Picture of dramatic sinking of USS ARIZONA, with the loss of 1,177 lives, during the Japanese attack on Pearl Harbor on 7 December 1941, the event that brought about U.S. involvement in World War II. The picture is taken looking from the side of the USS Arizona. To the left you can Number Two 14″/45 triple gun turret pointing forward. The supporting structure for the gun director tripod has collapsed and the tripod is tilting forward towards the front of the ship giving the wreck its distinctive appearance.

At 08:06 a bomb from a Hiryu Kate hit between and to starboard of Turrets #1 & 2. The subsequent explosion which destroyed the forward part of Arizona was due to the detonation of the ammunition magazine, located in an armored section under the deck. Most experts seem to agree that the bomb could hardly have pierced the armor. Instead, it seems widely accepted that the black powder magazine (used for aircraft catapults) detonated first, igniting the smokeless powder magazine (used for the ship’s main armament).

More on Wikipedia.

USS Arizona [1941]

Photographer: unknown
Source: Naval archives

Omaha Beach, Normandy, France [1944]

Another famous photograph from Robert Capa. This one was taken on June 6, 1944 (D-Day), on the first assault wave on Omaha Beach. Capa took 108 pictures in the first couple of hours of the invasion. However, a staff member at Life made a mistake in the darkroom; he set the dryer too high and melted the emulsion in the negatives. Only eight frames in total were recovered.

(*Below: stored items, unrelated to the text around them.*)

Lemma chunks_sorted cm : StronglySorted Z.lt (chunks cm).
Proof.
  assert (NoDup (chunks cm)) as Hn.
  { unfold chunks. rewrite merge_sort_Permutation. apply NoDup_fst_map_to_list. }
  pose proof (StronglySorted_merge_sort (≤) (map_to_list cm).*1) as Hs. fold (chunks cm) in Hs.
  induction Hs as [|x l Hs IH Hall]; constructor; apply NoDup_cons in Hn as [Hx Hn]; [by apply IH|].
  rewrite Forall_forall in Hall |- *. intros y Hy. specialize (Hall y Hy).
  destruct (decide (x = y)) as [->|]; [done|lia].
Qed.

Lemma elem_of_chunks cm c : c ∈ chunks cm ↔ is_Some (cm !! c).
Proof.
  unfold chunks. rewrite merge_sort_Permutation, list_elem_of_fmap. split.
  - intros ([c' cs] & -> & H). apply elem_of_map_to_list in H. by eexists.
  - intros [cs H]. exists (c, cs). split; [done|]. by apply elem_of_map_to_list.
Qed.

Lemma elem_of_values cm nv :
  map_ok cm →
  nv ∈ values cm ↔ in_u 64 (NeedleValue.Key nv) ∧
    map_view cm (NeedleValue.Key nv) = Some (NeedleValue.Offset nv, NeedleValue.Size nv).
Proof.
  intros Hm. unfold values. rewrite list_elem_of_bind. unfold chunk_values. split.
  - intros (c & Hnv & _). destruct (cm !! c) as [cs|] eqn:E; [|by apply not_elem_of_nil in Hnv].
    destruct (Hm c cs E) as [Hok Hr]. apply list_elem_of_fmap in Hnv as (e & -> & He).
    destruct (ok_range _ _ Hok e He) as [Hk Hu]. cbn [NeedleValue.Key NeedleValue.Offset NeedleValue.Size].
    split; [done|]. unfold map_view.
    rewrite Z.mul_comm, Z.div_add_l, Z.div_small, Z.add_0_r by (done || lia). rewrite E.
    rewrite Z.add_comm, Z.mod_add, Z.mod_small by (done || lia).
    apply list_elem_of_lookup_1 in He as [i Hi].
    by rewrite (find_at _ i e (ok_sorted _ _ Hok) Hi).
  - destruct nv as [k o s]; cbn [NeedleValue.Key NeedleValue.Offset NeedleValue.Size].
    intros [Hk Hv]. unfold map_view in Hv. exists (k `div` SegmentChunkSize).
    destruct (cm !! (k `div` SegmentChunkSize)) as [cs|] eqn:E; [|done].
    destruct (find (list cs) _) as [e|] eqn:Ef; [|done]. cbn [fmap option_fmap option_map] in Hv.
    pose proof (find_Some _ _ _ Ef) as [He Hek]. split.
    + apply list_elem_of_fmap. exists e. split; [|done]. unfold value_of in *.
      injection Hv as <- <-. cbn [fst]. rewrite Hek, <- Z.div_mod by done. done.
    + apply elem_of_chunks. by eexists.
Qed.

Lemma values_sorted cm :
  map_ok cm → StronglySorted Z.lt (NeedleValue.Key <$> values cm).
Proof.
  intros Hm. unfold values. pose proof (chunks_sorted cm) as Hs.
  induction Hs as [|c cs Hs IH Hall]; [constructor|]. cbn [mbind list_bind]. rewrite fmap_app.
  assert (∀ c nv, nv ∈ chunk_values cm c →
    SegmentChunkSize * c ≤ NeedleValue.Key nv < SegmentChunkSize * (c + 1)) as Hrange.
  { intros c' nv. unfold chunk_values. destruct (cm !! c') as [seg|] eqn:E;
      [|intros H; by apply not_elem_of_nil in H].
    destruct (Hm c' seg E) as [Hok _]. intros H. apply list_elem_of_fmap in H as (e & -> & He).
    destruct (ok_range _ _ Hok e He). cbn [NeedleValue.Key]. lia. }
  apply StronglySorted_app. split_and!; [| |exact IH].
  - intros a b Ha Hb. apply list_elem_of_fmap in Ha as (x & -> & Hx).
    apply list_elem_of_fmap in Hb as (y & -> & Hy). apply list_elem_of_bind in Hy as (c' & Hy & Hc').
    rewrite Forall_forall in Hall. specialize (Hall c' Hc').
    pose proof (Hrange c x Hx). pose proof (Hrange c' y Hy). unfold SegmentChunkSize in *. lia.
  - unfold chunk_values. destruct (cm !! c) as [seg|] eqn:E; [|constructor].
    destruct (Hm c seg E) as [Hok _]. pose proof (ok_sorted _ _ Hok) as Hl.
    unfold seg_values. rewrite <- list_fmap_compose. clear -Hl. induction (list seg) as [|e l IH]; [constructor|].
    cbn in *. apply StronglySorted_inv in Hl as [Hl Hall]. constructor; [by apply IH|].
    rewrite Forall_forall in Hall |- *. intros y Hy. apply list_elem_of_fmap in Hy as (e' & -> & He').
    cbn. assert (cnv_key e < cnv_key e'); [|lia]. apply Hall, list_elem_of_fmap. by exists e'.
Qed.

(** [AscendingVisit] calls the visitor on exactly the stored entries, in strictly
    ascending key order, and stops at its first error. *)
Theorem ascending_visit {S} (visit : NeedleValue.t → S → S * option go_error) cm s :
  map_ok cm →
  AscendingVisit visit cm s = IdxSpec.visit visit (values cm) s ∧
  StronglySorted Z.lt (NeedleValue.Key <$> values cm) ∧
  ∀ k o sz, NeedleValue.Mk k o sz ∈ values cm ↔
    in_u 64 k ∧ CompactMap.Get cm k = Ok (Some (NeedleValue.Mk k o sz)).
Proof.
  intros Hm. split_and!; [by apply visit_chunks_spec|by apply values_sorted|].
  intros k o sz. rewrite elem_of_values by done.
  cbn [NeedleValue.Key NeedleValue.Offset NeedleValue.Size]. split.
  - intros [Hk Hv]. split; [done|]. by rewrite get_correct, Hv.
  - intros [Hk Hg]. split; [done|]. rewrite get_correct in Hg by done.
    destruct (map_view cm k) as [[o' s']|]; [|done]. by injection Hg as -> ->.
Qed.

Lemma ascending_visit_witness :
  match IndexSpec.run NewCompactMap
    [IndexSpec.OSet 70000 (Offset.Mk 0 0 0 1) 5; IndexSpec.OSet 3 (Offset.Mk 0 0 0 9) 7] with
  | Ok (cm, _) => AscendingVisit (λ nv s, (s ++ [NeedleValue.Key nv], None)) cm [] = ([3; 70000], None)
  | _ => False
  end.
Proof.
  destruct (IndexSpec.run_sim NewCompactMap ∅
    [IndexSpec.OSet 70000 (Offset.Mk 0 0 0 1) 5; IndexSpec.OSet 3 (Offset.Mk 0 0 0 9) 7] new_sim)
    as (cm & E & Hsim & _).
  { repeat apply Forall_cons_2; [..|apply Forall_nil_2];
      (split; [split; [discriminate|reflexivity]|]; split; [|split; [discriminate|reflexivity]];
       repeat split; discriminate). }
  rewrite E. rewrite (proj1 (ascending_visit _ cm [] Hsim)).
  vm_compute in E. injection E as <-. reflexivity.
Defined.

Omaha Beach, Normandy, France [1944]

Photographer: Robert Capa
Source: wikipedia.org

Nagasaki [1945]

A first for the general public, the picture of the “mushroom cloud”? is a very accurate approximation of the enormous quantity of energy spread below. The first atomic bomb, released on August 6 in Hiroshima(Japan) killed about 80,000 people, but it didn’t seem enough because the Japanese didn’t surrender right away. Therefore, on August 9 another bomb was released above Nagasaki. The effects of the second bomb were even more devastating – 150,000 people were killed or injured. But the powerful wind, the extremely high temperature and radiation caused enormous long term damage.